4) Diets convince your body that it is starving, making it hold onto fat – The human body was set up for survival. When we go on very low-calorie diets, our body does not understand that we are restricting food on purpose and there is not any real risk of starvation. All the body knows is that it is not getting as much food as it was getting a month ago. In order to compensate, the body starts conserving energy, or calories, and slows down the metabolism. This only makes it harder to lose weight and easier to gain weight.

5) Diets are designed to make you feel inadequate and unsuccessful, and as a result can lead to failure – Dieting is one of the most destructive things we can do to our self-esteem. It is like telling ourselves over and over again that we are not good enough, that we won’t be worthy until we reach a certain size or a certain magical weight. When this effort fails, as it does for most of the people who go on diets, we feel like we have failed and blame ourselves, only making the problem worse. This cycle repeats it self again and again.


6) Diets go against the natural instincts of your body – Dieting is not natural. It’s just that simple. Your body needs certain foods at certain times. It has cravings and certain foods it likes better than others. Most diets ignore this in favor of one set approach for everybody. And as mentioned before, denying your body the things it need makes it that much harder for you to stay on any diet long-term or have much success.


7) The people selling diets are, in a lot of cases, not overweight themselves and do not understand the true nature of the problem – Although they may have the right intentions when they write diet books or give out nutrition or fitness advice, a lot of the people who specialize in this field have no actual experience with being overweight themselves. They may be well-versed in the science available on the topic, but not the real world application of those principals. Some of them will just never understand how truly difficult it is to resist the urge to overeat and that many of the diets they recommend can sometimes make the situation even worse.

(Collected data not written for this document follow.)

(** The exception is real: of two packets accepted, the second exactly 32 above the
    first, the ACK pair does not name the first, which stays pending. *)
Theorem jump_of_32_withholds_ack h s p :
  is_u32 h -> is_u32 (h + 32) -> _pendingReliable s !! h = Some p ->
  let '(a, bf) := GetAckState (receive_all [h; h + 32] (@rudp_init D)) in
  accepted [h; h + 32] (@rudp_init D) = [h; h + 32] /\ a - h = 32 /\
  _pendingReliable (ProcessIncomingAck a bf s) !! h = Some p.
Proof.
  intros Hu Hu' Hp. set (s1 := exec (UpdateRRecvState h) (@rudp_init D)).
  assert (Hnew : UpdateRRecvState (h + 32) s1 = (true, s1 <| _rRecvHighestSeq := h + 32 |> <| _rRecvBitfield := 0 |>)).
  { rewrite UpdateRRecvState_new by (subst s1; simpl; done || lia). subst s1. simpl.
    replace (h + 32 - h) with 32 by lia. done. }
  cbn [receive_all foldl accepted]. fold s1. change (UpdateRRecvState h rudp_init) with (true, s1).
  unfold exec. rewrite Hnew. simpl. split; [done|]. split; [lia|].
  rewrite (proj1 (proj2 (ProcessIncomingAck_exact _ _ _))); [done|].
  rewrite acked_named. intros [?|[]%named_0]; lia.
Qed.

(** *** Round-trip estimate and retransmission *)

(** C33. The RTT estimate stays between 20 ms and 2^29 ms under any echo and any
    clock, so the retransmission timeout is computed without overflow: it is 3/2
    of the estimate clamped to [50, 1000] ms. *)
Theorem rtt_bounds s echoTs nowMs :
  rtt_inv s ->
  let s' := UpdateRtt echoTs nowMs s in
  rtt_inv s' /\
  retransmit_timeout s' = Z.min (Z.max (_rttMs s' * 3 / 2) 50) 1000 /\
  50 <= retransmit_timeout s' <= 1000.
Proof.
  intros Hs s'. assert (Hinv : rtt_inv s').
  { unfold s', UpdateRtt, rtt_inv in *. change (2 ^ 29) with 536870912 in *.
    destruct (echoTs =? 0); [done|]. destruct (_ && _); [done|].
    cbn [setf _rttMs]. set (x := u32 (u32 (_rttMs s * 7) + _)).
    assert (is_u32 x) as Hx by apply u32_range.
    destruct (Z.ltb_spec (x / 8) 20); width. }
  unfold retransmit_timeout. split; [done|]. split; [|lia].
  rewrite u32_id; [done|]. unfold rtt_inv in Hinv. change (2 ^ 29) with 536870912 in Hinv. width.
Qed.

(** The retransmission candidates are the pending packets that have been in
    flight for at least the timeout, each of them and no other. *)
Theorem GetRetransmitCandidates_spec nowMs s p :
  p ∈ GetRetransmitCandidates nowMs s <->
  exists k, _pendingReliable s !! k = Some p /\ retransmit_timeout s <= u32 (nowMs - sentAtMs p).
Proof.
  unfold GetRetransmitCandidates. rewrite list_elem_of_In, filter_In, <- list_elem_of_In.
  rewrite list_elem_of_fmap. split.
  - intros [([k p'] & -> & Hin%elem_of_map_to_list) Ht%Z.leb_le]. by exists k.
  - intros (k & Hk & Ht). split; [|by apply Z.leb_le].
    exists (k, p). split; [done|]. by apply elem_of_map_to_list.
Qed.

(** A pooled pending packet is at least as large as what is copied into it. *)
Lemma pending_class_fits size : size <= pending_capacity (pending_class size) size.
Proof.
  unfold pending_class.
  destruct (Z.leb_spec size 256); [done|]. destruct (Z.leb_spec size 512); [done|].
  destruct (Z.leb_spec size 1024); done.
Qed.

Lemma send_reliable_fresh buf size dest nowMs s :
  pending_below s -> 0 <= _sendRSeq s < 2 ^ 32 - 1 ->
  send_reliable buf size dest nowMs s =
    (_sendRSeq s + 1,
     s <| _sendRSeq := _sendRSeq s + 1 |>
       <| _pendingReliable ::= <[ _sendRSeq s + 1 :=
            mk_pending (_sendRSeq s + 1) size dest nowMs (pending_class size) buf ]> |>).
Proof.
  intros Hb Hr. unfold send_reliable, NextSendRSeq, RegisterReliable.
  rewrite (u32_id (_sendRSeq s + 1)) by width. simpl.
  destruct (_pendingReliable s !! (_sendRSeq s + 1)) as [p|] eqn:E; [|done].
  apply Hb in E. lia.
Qed.

Lemma send_reliable_below buf size dest nowMs s :
  pending_below s -> 0 <= _sendRSeq s < 2 ^ 32 - 1 ->
  pending_below (exec (send_reliable buf size dest nowMs) s).
Proof.
  intros Hb Hr. unfold exec. rewrite send_reliable_fresh by done.
  intros k p. simpl. rewrite lookup_insert. case_decide.
  - intros [= <-]. simpl. lia.
  - intros Hk%Hb. lia.
Qed.

(** As long as the counter has not wrapped, a reliable send takes a fresh
    sequence number, so the packet is always entered into the pending table,
    in an array large enough for it, and no pending packet is displaced. *)
Theorem send_reliable_registers buf size dest nowMs s :
  pending_below s -> 0 <= _sendRSeq s < 2 ^ 32 - 1 ->
  let '(seq, s') := send_reliable buf size dest nowMs s in
  seq = _sendRSeq s + 1 /\ pending_below s' /\
  (exists p, _pendingReliable s' !! seq = Some p /\ pdata p = buf /\ sentAtMs p = nowMs /\
     size <= pending_capacity (pclass p) size) /\
  (forall k, k <> seq -> _pendingReliable s' !! k = _pendingReliable s !! k).
Proof.
  intros Hb Hr. pose proof (send_reliable_below buf size dest nowMs s Hb Hr) as Hb'.
  unfold exec in Hb'. rewrite send_reliable_fresh in * by done. split_and!; [done|done|..]; simpl.
  - eexists. split; [apply lookup_insert_eq|]. simpl. split_and!; [done..|]. apply pending_class_fits.
  - intros k Hk. by apply lookup_insert_ne.
Qed.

8) Diets address the symptoms instead of addressing the disease – Diets tend to only address the symptoms of being overweight. Most diet plans tell the dieter to only eat this or eat more of this, but they don’t deal with the fact that most chronically overweight people suffer from some level of binge eating disorder. It is this compulsive behavior that contributes to their obesity in the first place, and giving them a new diet plan is not going to solve that real underlying issue.

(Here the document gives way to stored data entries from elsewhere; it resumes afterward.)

(** Decoding what was encoded. *)
Lemma decode_encode_udp h rest : udp_ok h -> decode_udp (encode_udp h ++ rest) = h.
Proof.
  intros []. unfold decode_udp, encode_udp. rewrite <- !app_assoc.
  destruct h; cbn [signature packetId h_sessionId rSeqNum uSeqNum flags ackRSeqNum ackBitfield
    timestamp timestampEcho] in *.
  f_equal; seek; unfold is_u16, is_u32 in *; simpl Z.of_nat; lia.
Qed.

Lemma drop_signature h rest : drop 8 (encode_udp h ++ rest) = drop 8 (encode_udp (h <| signature := 0 |>) ++ rest).
Proof. reflexivity. Qed.

Section signing.
Context {E : External} {L : ExternalLaws E}.

(** A signed packet passes the check of the other side, with the same key. *)
Lemma signed_checks key p :
  udp_ok (pk_header p) -> signature (pk_header p) = 0 ->
  check_signature (packet_bytes (signed key p)) key = true.
Proof.
  intros Hok H0. unfold check_signature. apply Z.eqb_eq. unfold packet_bytes at 2, signed.
  cbn [pk_header pk_msg]. rewrite decode_encode_udp.
  2:{ destruct Hok. constructor; cbn [setf signature packetId h_sessionId rSeqNum uSeqNum flags
        ackRSeqNum ackBitfield timestamp timestampEcho]; try done. apply xxh64_range. }
  cbn [setf signature]. unfold sign. f_equal. f_equal. unfold packet_bytes. cbn [pk_header pk_msg].
  rewrite (drop_signature _ (ext_serialize _)). cbn [setf signature].
  destruct p as [h m]; destruct h; cbn in H0 |- *. by subst.
Qed.
End signing.
Definition GetObjectId (s : PlayerSession) : Z := _objectId (_player s).
Definition SetObjectId (id : Z) (s : PlayerSession) : PlayerSession :=
  s <| _player ::= fun p => p <| _objectId := id |> |>.
Definition GetInteractingContainerId (s : PlayerSession) : Z := _interactingContainerId (_player s).
Definition SetInteractingContainerId (id : Z) (s : PlayerSession) : PlayerSession :=
  s <| _player ::= fun p => p <| _interactingContainerId := id |> |>.
Definition GetInventory (s : PlayerSession) : PlayerInventory := _inventory (_player s).
Definition update_inventory (f : PlayerInventory -> PlayerInventory) (s : PlayerSession) : PlayerSession :=
  s <| _player ::= fun p => p <| _inventory ::= f |> |>.
Definition SetNextFireSequence (seq : Z) (s : PlayerSession) : PlayerSession :=
  s <| _player ::= fun p => p <| _fireSequence := seq |> |>.
Definition SetSessionState (st : SessionState) (s : PlayerSession) : PlayerSession :=
  s <| _sessionState := st |>.
Definition SetLeaveState (st : LeaveState) (s : PlayerSession) : PlayerSession :=
  s <| s_leave ::= fun l => l <| _leaveState := st |> |>.
Definition SetLeaveNotifyRSeq (rSeq : Z) (s : PlayerSession) : PlayerSession :=
  s <| s_leave ::= fun l => l <| _leaveNotifyRSeq := rSeq |> |>.

(** [htons], on the little-endian hosts the server runs on. *)
Definition htons (z : Z) : Z := u16 (Z.lor (Z.shiftl z 8) (Z.shiftr z 8)).
Definition SetPort (port : Z) (s : PlayerSession) : PlayerSession :=
  s <| _clientAddr ::= fun a => mk_sockaddr (sin_addr a) (htons port) |>.
(** [inet_pton] is external: its result, [None] when the text is refused. *)
Definition SetIp (parsed : option Z) (s : PlayerSession) : PlayerSession :=
  match parsed with
  | Some ip => s <| _clientAddr ::= fun a => mk_sockaddr ip (sin_port a) |>
  | None => s
  end.

(** ** Recall *)

Definition RECALL_REQUIRED_PASS_COUNT : Z := 5.
Definition RECALL_TICK_INTERVAL_MS : Z := 1000.

Definition BeginRecall (spotIndex : Z) : ST PlayerSession bool := fun s =>
  if _isRecalling (s_recall s) then (false, s)
  else (true, s <| s_recall ::= fun r =>
                mk_recall true (u32 (_recallGeneration r + 1)) 0 spotIndex |>).

Definition AddRecallPass : ST PlayerSession Z := fun s =>
  let n := u32 (_recallPassCount (s_recall s) + 1) in
  (n, s <| s_recall ::= fun r => r <| _recallPassCount := n |> |>).

Definition EndRecall (s : PlayerSession) : PlayerSession :=
  s <| s_recall ::= fun r => r <| _isRecalling := false |> <| _recallGeneration ::= fun g => u32 (g + 1) |> |>.

(** ** Leaving *)

Definition DISCONNECT_TIMEOUT_MS : Z := 6000.
Definition LEAVE_FINALIZE_TIMEOUT_MS : Z := 3000.
Definition DEATH_GRACE_MS : Z := 5000.

(** [now] is the steady clock. *)
Definition MarkLeaving (reason : LeaveReason) (notifyRSeq now : Z) (s : PlayerSession) : PlayerSession :=
  let l := s_leave s in
  if bool_decide (reason = LR_NONE) then s
  else if bool_decide (_leaveState l = LS_DETACHED) || bool_decide (_leaveState l = LS_FINALIZED) then s
  else if bool_decide (_leaveState l = LS_PENDING) && negb (bool_decide (_leaveReason l = LR_DISCONNECTED)) then s
  else if bool_decide (_leaveState l = LS_PENDING) && bool_decide (reason = LR_DISCONNECTED) then s
  else
    let s1 := s <| s_leave := mk_leave LS_PENDING reason now
                     (if negb (notifyRSeq =? 0) then notifyRSeq else _leaveNotifyRSeq l) (_leftNotified l) |> in
    if bool_decide (reason = LR_DEAD) then SetSessionState SS_SPECTATING s1
    else if negb (bool_decide (reason = LR_DISCONNECTED)) then SetSessionState SS_LEFT s1
    else s1.

(** [true] when the notification goes out: [NotifyPlayerLeftToMain] is called. *)
Definition NotifyLeftOnce : ST PlayerSession bool := fun s =>
  if _leftNotified (s_leave s) then (false, s)
  else (true, s <| s_leave ::= fun l => l <| _leftNotified := true |> |>).

Definition FinalizeLeave : ST PlayerSession bool := fun s =>
  let s1 := s <| s_rudp ::= ClearPendingReliableExcept 0 |> in
  let s2 := SetSessionState SS_LEFT (SetLeaveState LS_FINALIZED s1) in
  NotifyLeftOnce s2.

(** *** What the main process is told *)

Record ItemSlot := mk_item_slot { is_item_id : Z; is_slot_index : Z; is_quantity : Z }.

Fixpoint ipc_slots (i : Z) (l : list Slot) : list ItemSlot :=
  match l with
  | [] => []
  | s :: l' => if IsEmpty s then ipc_slots (i + 1) l'
               else mk_item_slot (blueprintId (item s)) i (quantity s) :: ipc_slots (i + 1) l'
  end.

(** [inventory_slots] and [equipment_slots] of [D2MNotifyPlayerLeft]. *)
Definition SerializeInventoryForIPC (inv : PlayerInventory) : list ItemSlot * list ItemSlot :=
  (ipc_slots 0 (_inventorySlots inv),
   ipc_slots 0 [_primaryWeaponSlot inv; _secondaryWeaponSlot inv; _armorSlot inv]).

Record D2MNotifyPlayerLeft := mk_left {
  pl_uid : Z; pl_leave_reason : LeaveReason; pl_inventory : list ItemSlot; pl_equipment : list ItemSlot }.

(** [DediServerService::NotifyPlayerLeftToMain]: the message it sends. *)
Definition NotifyPlayerLeftToMain (s : PlayerSession) : D2MNotifyPlayerLeft :=
  let reason := _leaveReason (s_leave s) in
  let '(i, e) := if bool_decide (reason = LR_RECALLED) then SerializeInventoryForIPC (GetInventory s)
                 else ([], []) in
  mk_left (_uid (_player s)) reason i e.

(** ** Making packets *)

Section packets.
Context {E : External}.
Lemma marks_app now rs rs' s : marks now (rs ++ rs') s = marks now rs' (marks now rs s).
Proof. apply foldl_app. Qed.
Lemma marks_frame now rs s :
  let s' := marks now rs s in
  _player s' = _player s /\ _leftNotified (s_leave s') = _leftNotified (s_leave s) /\
  _sessionId s' = _sessionId s /\ s_recall s' = s_recall s.
Proof.
  revert s. induction rs as [|r rs IH]; intros s; [done|]. cbn zeta.
  change (marks now (r :: rs) s) with (marks now rs (MarkLeaving r 0 now s)).
  destruct (IH (MarkLeaving r 0 now s)) as (H1 & H2 & H3 & H4).
  destruct (MarkLeaving_frame r 0 now s) as (? & ? & ? & ? & ? & ? & ? & ?). split_and!; congruence.
Qed.

Section settling.
Context {E : External} {L : ExternalLaws E}.

#[export] Instance depart_respectful now : Respectful (depart now).
Proof.
  assert (Hset : forall s s' es, settle now s s' es ->
    session_uid s' = session_uid s /\ Forall (fun o => about (session_uid s) o = true) es).
  { intros s s' es [(-> & -> & _)|(-> & -> & _)]; [done|]. split; [apply (uid_final s)|].
    unfold left_unless. destruct (_leftNotified _); [done|]. constructor; [|done].
    rewrite <- (uid_final s). apply message_about. }
  intros s s' es. unfold depart. destruct (_leaveState (s_leave s)); [by intros [-> ->]| |apply Hset|by intros [-> ->]].
  intros (c & es2 & _ & -> & Hs). apply Hset in Hs as [Hu Hes].
  assert (Hud : session_uid (strip (detached_session c s)) = session_uid s) by apply (uid_detached c s).
  rewrite Hud in Hu, Hes. split; [done|]. apply Forall_app. split; [|done]. unfold left_unless.
  destruct (_leftNotified _); [done|]. constructor; [|done]. rewrite <- Hud. apply message_about.
Qed.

9) Diets are boring - Let’s face it! Diets are boring. Being told what you can eat, when you can eat, how much you can eat, it’s all boring. A dieter is not going to stick to a plan that restricts their eating enjoyment so severely. It’s just not realistic and is a major part of the reason diets fail so often.


10) Most diets presuppose that obesity is a choice that can be cured with willpower alone - Most chronic dieters are not overweight or obese by choice. But most diets don’t accept that notion. They approach the problem on the premise that the only real problem is that overweight people can’t stick to diets. They don’t have the willpower or commitment. Wrong! Dieters are some of the most committed people you will ever meet. The problem is with the system. And the 8 Rules is one way to start addressing the real problem and start making some real long-term changes in your life.